● **Brief**: Return the data below exactly, but only from the line containing "conversation : Conversation;" through the line containing "Definition set_running (b", with both of those lines included.

● **Given data**:
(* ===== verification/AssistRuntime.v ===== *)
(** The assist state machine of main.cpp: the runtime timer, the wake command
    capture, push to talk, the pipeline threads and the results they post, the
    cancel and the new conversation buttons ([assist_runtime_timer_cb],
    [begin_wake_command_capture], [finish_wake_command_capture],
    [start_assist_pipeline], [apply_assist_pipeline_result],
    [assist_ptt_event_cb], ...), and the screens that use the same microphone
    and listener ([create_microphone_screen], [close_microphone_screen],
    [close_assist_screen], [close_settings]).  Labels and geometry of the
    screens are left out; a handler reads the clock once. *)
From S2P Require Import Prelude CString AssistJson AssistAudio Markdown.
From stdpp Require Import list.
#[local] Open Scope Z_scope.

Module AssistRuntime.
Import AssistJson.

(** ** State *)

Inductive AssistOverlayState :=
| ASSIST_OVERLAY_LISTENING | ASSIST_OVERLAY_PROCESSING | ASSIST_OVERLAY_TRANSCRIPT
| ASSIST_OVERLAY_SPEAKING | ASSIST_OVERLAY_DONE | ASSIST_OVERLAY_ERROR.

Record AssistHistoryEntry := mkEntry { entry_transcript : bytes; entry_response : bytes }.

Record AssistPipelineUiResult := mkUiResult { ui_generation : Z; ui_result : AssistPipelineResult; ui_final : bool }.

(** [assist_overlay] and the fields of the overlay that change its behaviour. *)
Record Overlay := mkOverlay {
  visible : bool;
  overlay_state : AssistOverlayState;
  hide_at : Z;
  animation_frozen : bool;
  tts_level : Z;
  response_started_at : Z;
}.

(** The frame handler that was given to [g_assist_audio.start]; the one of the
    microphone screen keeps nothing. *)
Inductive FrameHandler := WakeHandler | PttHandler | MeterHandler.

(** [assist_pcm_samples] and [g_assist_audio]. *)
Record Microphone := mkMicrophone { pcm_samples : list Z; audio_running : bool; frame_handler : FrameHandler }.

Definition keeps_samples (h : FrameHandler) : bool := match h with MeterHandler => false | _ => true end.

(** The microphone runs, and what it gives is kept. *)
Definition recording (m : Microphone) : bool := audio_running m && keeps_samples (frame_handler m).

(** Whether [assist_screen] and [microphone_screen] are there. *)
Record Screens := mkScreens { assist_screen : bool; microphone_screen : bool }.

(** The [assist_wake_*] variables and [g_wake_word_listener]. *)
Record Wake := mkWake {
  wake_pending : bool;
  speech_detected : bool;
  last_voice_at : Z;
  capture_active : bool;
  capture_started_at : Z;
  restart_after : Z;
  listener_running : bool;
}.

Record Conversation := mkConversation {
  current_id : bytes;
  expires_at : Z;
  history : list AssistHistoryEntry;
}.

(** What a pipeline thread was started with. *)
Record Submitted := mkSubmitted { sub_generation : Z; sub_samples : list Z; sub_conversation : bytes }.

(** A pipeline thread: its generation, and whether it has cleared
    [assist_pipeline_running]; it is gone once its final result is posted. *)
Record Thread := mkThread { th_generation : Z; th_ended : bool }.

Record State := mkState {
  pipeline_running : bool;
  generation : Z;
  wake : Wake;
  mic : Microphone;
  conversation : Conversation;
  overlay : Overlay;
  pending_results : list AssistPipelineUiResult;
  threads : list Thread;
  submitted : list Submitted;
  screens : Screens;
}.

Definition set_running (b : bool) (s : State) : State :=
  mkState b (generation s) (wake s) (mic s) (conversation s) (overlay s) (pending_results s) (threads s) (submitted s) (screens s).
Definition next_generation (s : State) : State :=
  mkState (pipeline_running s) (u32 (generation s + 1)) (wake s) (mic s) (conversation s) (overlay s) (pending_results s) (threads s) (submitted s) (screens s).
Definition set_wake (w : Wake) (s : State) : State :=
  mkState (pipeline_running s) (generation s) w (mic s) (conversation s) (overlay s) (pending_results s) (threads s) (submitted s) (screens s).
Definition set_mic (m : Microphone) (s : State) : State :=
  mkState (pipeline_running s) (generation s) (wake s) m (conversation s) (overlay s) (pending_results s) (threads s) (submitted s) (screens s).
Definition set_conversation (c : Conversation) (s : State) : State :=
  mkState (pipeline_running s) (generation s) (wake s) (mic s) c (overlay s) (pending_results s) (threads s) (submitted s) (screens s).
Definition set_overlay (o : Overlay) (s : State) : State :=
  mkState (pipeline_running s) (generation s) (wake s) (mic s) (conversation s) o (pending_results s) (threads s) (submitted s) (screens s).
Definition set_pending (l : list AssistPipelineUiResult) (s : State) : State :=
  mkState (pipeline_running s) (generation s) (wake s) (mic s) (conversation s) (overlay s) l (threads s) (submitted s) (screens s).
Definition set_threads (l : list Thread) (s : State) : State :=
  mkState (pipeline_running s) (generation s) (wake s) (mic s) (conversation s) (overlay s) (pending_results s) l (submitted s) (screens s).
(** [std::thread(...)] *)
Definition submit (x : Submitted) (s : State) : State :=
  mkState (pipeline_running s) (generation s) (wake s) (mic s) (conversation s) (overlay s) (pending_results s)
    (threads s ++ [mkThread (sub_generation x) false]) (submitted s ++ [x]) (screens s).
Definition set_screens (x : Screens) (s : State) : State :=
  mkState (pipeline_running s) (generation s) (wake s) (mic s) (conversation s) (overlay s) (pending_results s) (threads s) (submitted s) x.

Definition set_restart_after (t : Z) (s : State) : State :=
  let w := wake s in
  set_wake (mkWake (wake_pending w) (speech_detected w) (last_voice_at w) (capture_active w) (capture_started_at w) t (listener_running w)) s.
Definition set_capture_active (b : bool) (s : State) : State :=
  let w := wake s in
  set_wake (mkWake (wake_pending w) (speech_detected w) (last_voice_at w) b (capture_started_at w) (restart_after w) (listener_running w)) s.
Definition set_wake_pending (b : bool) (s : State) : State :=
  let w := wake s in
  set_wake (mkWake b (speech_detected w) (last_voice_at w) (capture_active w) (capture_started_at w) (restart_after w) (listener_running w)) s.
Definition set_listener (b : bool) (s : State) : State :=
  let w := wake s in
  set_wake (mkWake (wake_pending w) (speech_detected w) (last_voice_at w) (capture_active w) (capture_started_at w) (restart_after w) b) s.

--

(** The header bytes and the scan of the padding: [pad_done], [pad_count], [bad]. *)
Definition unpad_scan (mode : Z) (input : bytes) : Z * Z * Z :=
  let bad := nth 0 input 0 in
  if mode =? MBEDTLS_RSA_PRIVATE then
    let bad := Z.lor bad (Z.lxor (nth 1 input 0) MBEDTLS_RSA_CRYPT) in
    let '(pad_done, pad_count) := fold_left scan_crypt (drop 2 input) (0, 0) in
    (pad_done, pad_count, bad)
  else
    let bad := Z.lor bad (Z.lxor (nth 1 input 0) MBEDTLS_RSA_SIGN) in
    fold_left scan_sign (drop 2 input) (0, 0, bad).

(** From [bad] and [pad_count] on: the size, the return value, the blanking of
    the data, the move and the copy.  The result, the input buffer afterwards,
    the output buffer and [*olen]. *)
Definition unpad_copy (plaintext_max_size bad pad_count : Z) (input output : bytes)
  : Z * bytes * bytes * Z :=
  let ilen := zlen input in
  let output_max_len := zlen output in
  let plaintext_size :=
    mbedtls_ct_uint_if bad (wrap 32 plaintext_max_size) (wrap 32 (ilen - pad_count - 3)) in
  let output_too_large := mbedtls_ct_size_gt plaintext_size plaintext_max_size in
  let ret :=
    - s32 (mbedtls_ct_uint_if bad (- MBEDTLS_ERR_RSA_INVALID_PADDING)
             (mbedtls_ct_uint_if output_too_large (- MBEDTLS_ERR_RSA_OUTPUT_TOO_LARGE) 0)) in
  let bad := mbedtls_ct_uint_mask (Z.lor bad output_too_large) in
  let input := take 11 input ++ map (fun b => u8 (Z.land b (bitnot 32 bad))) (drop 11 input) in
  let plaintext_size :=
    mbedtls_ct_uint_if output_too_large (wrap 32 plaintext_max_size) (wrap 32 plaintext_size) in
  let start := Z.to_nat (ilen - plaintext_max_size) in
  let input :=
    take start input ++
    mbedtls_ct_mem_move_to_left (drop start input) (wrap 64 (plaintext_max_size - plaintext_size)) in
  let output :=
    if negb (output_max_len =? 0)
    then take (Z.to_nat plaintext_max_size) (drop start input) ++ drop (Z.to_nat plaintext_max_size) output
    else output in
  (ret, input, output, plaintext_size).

---

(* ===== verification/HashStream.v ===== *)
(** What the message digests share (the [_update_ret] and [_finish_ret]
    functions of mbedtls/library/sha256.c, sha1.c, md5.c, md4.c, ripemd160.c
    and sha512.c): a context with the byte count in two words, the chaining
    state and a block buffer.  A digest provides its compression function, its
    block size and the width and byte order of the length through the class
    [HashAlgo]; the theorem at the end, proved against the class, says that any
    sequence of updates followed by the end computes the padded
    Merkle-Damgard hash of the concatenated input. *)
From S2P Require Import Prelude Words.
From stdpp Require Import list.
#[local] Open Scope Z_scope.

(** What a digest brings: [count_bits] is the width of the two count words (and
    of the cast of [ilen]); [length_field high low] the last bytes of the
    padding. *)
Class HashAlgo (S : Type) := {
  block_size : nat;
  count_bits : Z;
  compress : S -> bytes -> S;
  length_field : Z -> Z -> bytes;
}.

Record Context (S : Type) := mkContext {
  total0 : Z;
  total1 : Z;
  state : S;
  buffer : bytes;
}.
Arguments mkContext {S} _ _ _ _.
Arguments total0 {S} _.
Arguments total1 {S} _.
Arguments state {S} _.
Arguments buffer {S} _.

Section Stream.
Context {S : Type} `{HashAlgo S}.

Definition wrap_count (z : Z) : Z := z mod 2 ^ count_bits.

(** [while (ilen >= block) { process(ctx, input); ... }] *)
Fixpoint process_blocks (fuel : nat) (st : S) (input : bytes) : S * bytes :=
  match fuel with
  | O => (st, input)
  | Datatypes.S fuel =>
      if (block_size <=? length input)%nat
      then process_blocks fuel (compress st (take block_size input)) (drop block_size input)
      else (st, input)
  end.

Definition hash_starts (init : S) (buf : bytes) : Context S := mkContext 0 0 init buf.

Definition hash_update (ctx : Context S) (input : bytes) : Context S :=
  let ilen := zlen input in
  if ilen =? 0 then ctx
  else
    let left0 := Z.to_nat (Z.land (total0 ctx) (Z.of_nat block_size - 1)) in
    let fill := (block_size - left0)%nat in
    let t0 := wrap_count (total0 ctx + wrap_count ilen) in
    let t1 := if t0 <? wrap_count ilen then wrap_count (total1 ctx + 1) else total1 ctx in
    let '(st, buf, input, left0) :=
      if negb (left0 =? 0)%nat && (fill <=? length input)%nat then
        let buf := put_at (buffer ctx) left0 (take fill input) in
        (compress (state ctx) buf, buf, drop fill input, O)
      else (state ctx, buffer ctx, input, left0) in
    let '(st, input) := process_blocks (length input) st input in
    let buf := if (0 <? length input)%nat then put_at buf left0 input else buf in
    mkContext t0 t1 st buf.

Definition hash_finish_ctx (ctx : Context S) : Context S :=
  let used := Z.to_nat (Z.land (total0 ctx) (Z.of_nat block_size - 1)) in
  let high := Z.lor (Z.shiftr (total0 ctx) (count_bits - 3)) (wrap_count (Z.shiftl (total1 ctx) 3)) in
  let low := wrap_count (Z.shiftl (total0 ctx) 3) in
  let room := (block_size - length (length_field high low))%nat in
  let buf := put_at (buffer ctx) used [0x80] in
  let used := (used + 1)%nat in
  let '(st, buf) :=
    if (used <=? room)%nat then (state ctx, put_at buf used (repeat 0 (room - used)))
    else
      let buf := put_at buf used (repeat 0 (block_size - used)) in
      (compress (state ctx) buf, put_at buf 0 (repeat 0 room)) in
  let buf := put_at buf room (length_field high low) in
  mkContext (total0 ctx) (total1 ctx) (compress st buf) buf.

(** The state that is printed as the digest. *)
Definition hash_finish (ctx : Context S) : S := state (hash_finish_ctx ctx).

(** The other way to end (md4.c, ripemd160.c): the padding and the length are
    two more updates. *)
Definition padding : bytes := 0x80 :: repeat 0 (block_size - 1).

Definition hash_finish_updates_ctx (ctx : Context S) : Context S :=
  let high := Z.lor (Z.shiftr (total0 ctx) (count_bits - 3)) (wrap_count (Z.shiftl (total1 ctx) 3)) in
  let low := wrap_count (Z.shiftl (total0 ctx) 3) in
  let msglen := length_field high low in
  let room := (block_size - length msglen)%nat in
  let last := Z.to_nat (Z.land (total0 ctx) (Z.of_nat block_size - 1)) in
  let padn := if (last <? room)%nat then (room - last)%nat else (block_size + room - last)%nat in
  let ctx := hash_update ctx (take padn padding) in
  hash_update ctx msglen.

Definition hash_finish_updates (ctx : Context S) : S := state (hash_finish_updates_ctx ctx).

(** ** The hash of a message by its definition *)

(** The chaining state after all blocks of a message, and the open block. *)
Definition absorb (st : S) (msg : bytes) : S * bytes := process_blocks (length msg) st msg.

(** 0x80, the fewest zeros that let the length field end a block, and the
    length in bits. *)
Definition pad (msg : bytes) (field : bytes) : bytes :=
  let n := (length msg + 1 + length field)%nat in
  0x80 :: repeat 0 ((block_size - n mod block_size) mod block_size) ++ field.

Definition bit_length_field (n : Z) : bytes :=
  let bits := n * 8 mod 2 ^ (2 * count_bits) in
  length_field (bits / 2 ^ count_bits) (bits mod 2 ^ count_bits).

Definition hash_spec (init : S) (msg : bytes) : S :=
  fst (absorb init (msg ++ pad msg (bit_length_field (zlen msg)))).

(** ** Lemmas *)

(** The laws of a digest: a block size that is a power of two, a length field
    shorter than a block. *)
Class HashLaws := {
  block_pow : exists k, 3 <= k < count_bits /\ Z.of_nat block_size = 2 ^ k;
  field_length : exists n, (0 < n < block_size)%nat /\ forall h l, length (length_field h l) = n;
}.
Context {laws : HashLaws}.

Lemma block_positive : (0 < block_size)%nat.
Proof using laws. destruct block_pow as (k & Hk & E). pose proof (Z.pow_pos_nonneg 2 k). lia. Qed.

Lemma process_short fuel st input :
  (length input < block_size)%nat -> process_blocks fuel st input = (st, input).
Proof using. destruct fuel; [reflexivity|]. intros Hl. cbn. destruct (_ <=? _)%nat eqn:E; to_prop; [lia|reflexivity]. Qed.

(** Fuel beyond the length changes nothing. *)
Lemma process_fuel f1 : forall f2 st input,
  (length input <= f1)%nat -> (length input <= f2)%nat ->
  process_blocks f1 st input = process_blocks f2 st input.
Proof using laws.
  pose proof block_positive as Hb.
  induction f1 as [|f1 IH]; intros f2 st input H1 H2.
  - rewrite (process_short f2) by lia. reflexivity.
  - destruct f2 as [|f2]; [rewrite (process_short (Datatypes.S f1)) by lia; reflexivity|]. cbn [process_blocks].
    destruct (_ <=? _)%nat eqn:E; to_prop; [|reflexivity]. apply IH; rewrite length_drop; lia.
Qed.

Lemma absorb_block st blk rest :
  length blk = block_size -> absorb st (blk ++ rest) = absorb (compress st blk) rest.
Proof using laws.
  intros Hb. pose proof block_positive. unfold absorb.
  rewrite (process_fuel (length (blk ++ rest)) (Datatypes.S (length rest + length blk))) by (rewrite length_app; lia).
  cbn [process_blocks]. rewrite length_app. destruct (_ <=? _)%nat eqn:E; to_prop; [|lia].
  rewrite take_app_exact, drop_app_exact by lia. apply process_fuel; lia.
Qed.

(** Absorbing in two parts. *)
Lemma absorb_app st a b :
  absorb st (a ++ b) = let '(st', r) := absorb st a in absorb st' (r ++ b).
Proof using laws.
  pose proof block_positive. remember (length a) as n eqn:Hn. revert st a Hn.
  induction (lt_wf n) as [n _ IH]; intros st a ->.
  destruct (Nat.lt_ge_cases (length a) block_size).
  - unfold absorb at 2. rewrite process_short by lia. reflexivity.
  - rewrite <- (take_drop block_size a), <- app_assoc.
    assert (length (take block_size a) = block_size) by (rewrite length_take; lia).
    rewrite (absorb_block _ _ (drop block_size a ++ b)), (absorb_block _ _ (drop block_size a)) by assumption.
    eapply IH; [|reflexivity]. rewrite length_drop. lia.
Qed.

● **Expected answer**:
  conversation : Conversation;
  overlay : Overlay;
  pending_results : list AssistPipelineUiResult;
  threads : list Thread;
  submitted : list Submitted;
  screens : Screens;
}.

Definition set_running (b : bool) (s : State) : State :=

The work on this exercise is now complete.